**WORK ITEM**
Show the lines below that contain the string "discriminate".
*** DATA TO PROCESS ***
Lemma nullable_matches (r : Regex) : nullable r = true <-> Matches r EmptyString.
Proof.
  induction r as [| | p | r1 IH1 r2 IH2 | r1 IH1 r2 IH2 | r IH]; simpl.
  - split; [discriminate | intro M; inversion M].
  - split; [constructor | reflexivity].
  - split; [discriminate | intro M; inversion M].
  - rewrite andb_true_iff, IH1, IH2. split.
    + intros [M1 M2]. exact (MatchCat _ _ _ _ M1 M2).
    + intro M. apply cat_inv in M. destruct M as (s1 & s2 & E & M1 & M2).
      symmetry in E. apply append_is_empty in E. destruct E; subst. auto.
  - rewrite orb_true_iff, IH1, IH2. split.
    + intros [M | M]; [apply MatchAltL | apply MatchAltR]; exact M.
    + apply alt_inv.
  - split; [constructor | reflexivity].
Qed.

(** A non-empty match of a star starts with a non-empty match of its
    body. *)
Lemma star_first (r : Regex) (c : ascii) (s : string) :
  Matches (Star r) (String c s) ->
  exists s1 s2, s = s1 +++ s2 /\ Matches r (String c s1) /\ Matches (Star r) s2.
Proof.
  intro M. remember (Star r) as r' eqn:Er. remember (String c s) as w eqn:Ew.
  induction M as [| | | | | | r0 s1 s2 M1 _ M2 IH2]; try discriminate.
  inversion Er; subst r0.
  destruct s1 as [| c1 s1]; simpl in Ew.
  - apply IH2; [reflexivity | exact Ew].
  - inversion Ew; subst. exists s1, s2. auto.
Qed.

Lemma deriv_matches (r : Regex) :
  forall c s, Matches (deriv c r) s <-> Matches r (String c s).
Proof.
  induction r as [| | p | r1 IH1 r2 IH2 | r1 IH1 r2 IH2 | r IH]; intros c s; simpl.
  - split; intro M; inversion M.
  - split; intro M; inversion M.
  - destruct (p c) eqn:P; split; intro M.
    + inversion M; subst. constructor. exact P.
    + apply class_inv in M. destruct M as (c' & E & _). inversion E; subst.
      constructor.
    + inversion M.
    + apply class_inv in M. destruct M as (c' & E & P'). inversion E; subst.
      congruence.
  - assert (Back : Matches (Cat r1 r2) (String c s) ->
              (exists s1 s2, s = s1 +++ s2 /\ Matches (deriv c r1) s1 /\ Matches r2 s2)
              \/ (Matches r1 EmptyString /\ Matches (deriv c r2) s)).
    { intro M. apply cat_inv in M. destruct M as (s1 & s2 & E & M1 & M2).
      destruct s1 as [| c1 s1]; simpl in E.
      - right. subst s2. split; [exact M1 | apply IH2; exact M2].
      - inversion E; subst. left. exists s1, s2.
        split; [reflexivity |]. split; [apply IH1; exact M1 | exact M2]. }
    assert (Front : Matches (Cat (deriv c r1) r2) s ->
              Matches (Cat r1 r2) (String c s)).
    { intro M. apply cat_inv in M. destruct M as (s1 & s2 & -> & M1 & M2).
      apply IH1 in M1. exact (MatchCat _ _ (String c s1) s2 M1 M2). }
    destruct (nullable r1) eqn:N; split; intro M.
    + apply alt_inv in M. destruct M as [M | M]; [exact (Front M) |].
      apply nullable_matches in N. apply IH2 in M.
      exact (MatchCat _ _ EmptyString _ N M).
    + destruct (Back M) as [(s1 & s2 & -> & M1 & M2) | [_ M2]].
      * apply MatchAltL. exact (MatchCat _ _ _ _ M1 M2).
      * apply MatchAltR. exact M2.
    + exact (Front M).
    + destruct (Back M) as [(s1 & s2 & -> & M1 & M2) | [M1 _]].
      * exact (MatchCat _ _ _ _ M1 M2).
      * apply nullable_matches in M1. congruence.
  - split; intro M.
    + apply alt_inv in M.
      destruct M as [M | M]; [apply MatchAltL; apply IH1 | apply MatchAltR; apply IH2];
        exact M.
    + apply alt_inv in M.
      destruct M as [M | M]; [apply MatchAltL; apply IH1 | apply MatchAltR; apply IH2];
        exact M.
  - split; intro M.
    + apply cat_inv in M. destruct M as (s1 & s2 & -> & M1 & M2).
      apply IH in M1. exact (MatchStarMore _ (String c s1) s2 M1 M2).
    + apply star_first in M. destruct M as (s1 & s2 & -> & M1 & M2).
      apply IH in M1. exact (MatchCat _ _ _ _ M1 M2).
Qed.

(** [test] decides [Matches]. *)
Lemma test_matches (s : string) : forall r, test r s = true <-> Matches r s.
Proof.
  induction s as [| c s IH]; intro r; simpl.
  - apply nullable_matches.
  - rewrite IH. apply deriv_matches.
Qed.

(** Zero or more, and one or more, code units of a class. *)
Lemma star_class (p : ascii -> bool) (s : string) :
  Matches (Star (Class p)) s <-> all_in p s = true.
Proof.
  split.
  - intro M. remember (Star (Class p)) as r eqn:Er.
    induction M as [| | | | | | r0 s1 s2 M1 _ M2 IH2]; try discriminate.
    + reflexivity.
    + inversion Er; subst r0. apply class_inv in M1.
      destruct M1 as (c & -> & P). simpl.
      rewrite P, IH2 by reflexivity. reflexivity.
  - induction s as [| c s IH]; simpl; intro A.
    + constructor.
    + apply andb_true_iff in A. destruct A as [P A].
      exact (MatchStarMore _ (String c EmptyString) s (MatchClass p c P) (IH A)).
Qed.

Lemma plus_class (p : ascii -> bool) (s : string) :
  Matches (Plus (Class p)) s <-> s <> EmptyString /\ all_in p s = true.
Proof.
  unfold Plus. split.
  - intro M. apply cat_inv in M. destruct M as (s1 & s2 & -> & M1 & M2).
    apply class_inv in M1. destruct M1 as (c & -> & P).
    apply star_class in M2. simpl.
    split; [discriminate |]. rewrite P, M2. reflexivity.
  - intros [Ne A]. destruct s as [| c s]; [contradiction |].
    simpl in A. apply andb_true_iff in A. destruct A as [P A].
    apply star_class in A.
    exact (MatchCat _ _ (String c EmptyString) s (MatchClass p c P) A).
Qed.

Lemma lit_matches (c : ascii) (s : string) :
  Matches (Lit c) s <-> s = String c EmptyString.
Proof.
  unfold Lit. split.
  - intro M. apply class_inv in M. destruct M as (c' & -> & E).
    apply Ascii.eqb_eq in E. subst. reflexivity.
  - intros ->. constructor. apply Ascii.eqb_refl.
Qed.

End RegexFacts.

(* ================================================================= *)
(** ** Validation *)

Module ValidationFacts.
Import Js Handler Props RegexFacts.

(** The pattern on a few addresses. *)
Example email_accepted :
  map (test emailRegex) ["ana@example.com"; "a@b.c"; "a.b@c.d.e"]%string
  = [true; true; true].
Proof. reflexivity. Qed.

Example email_refused :
  map (test emailRegex)
    ["ana.example.com"; "ana@example"; "a na@example.com"; "a@b@c.d"; "@b.c";
     "a@.c"; "a@b."; EmptyString]%string
  = [false; false; false; false; false; false; false; false].
Proof. reflexivity. Qed.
*** End of DATA TO PROCESS ***
**RESPONSE TO THIS TASK**
  - split; [discriminate | intro M; inversion M].
  - split; [discriminate | intro M; inversion M].
  induction M as [| | | | | | r0 s1 s2 M1 _ M2 IH2]; try discriminate.
    induction M as [| | | | | | r0 s1 s2 M1 _ M2 IH2]; try discriminate.
    split; [discriminate |]. rewrite P, M2. reflexivity.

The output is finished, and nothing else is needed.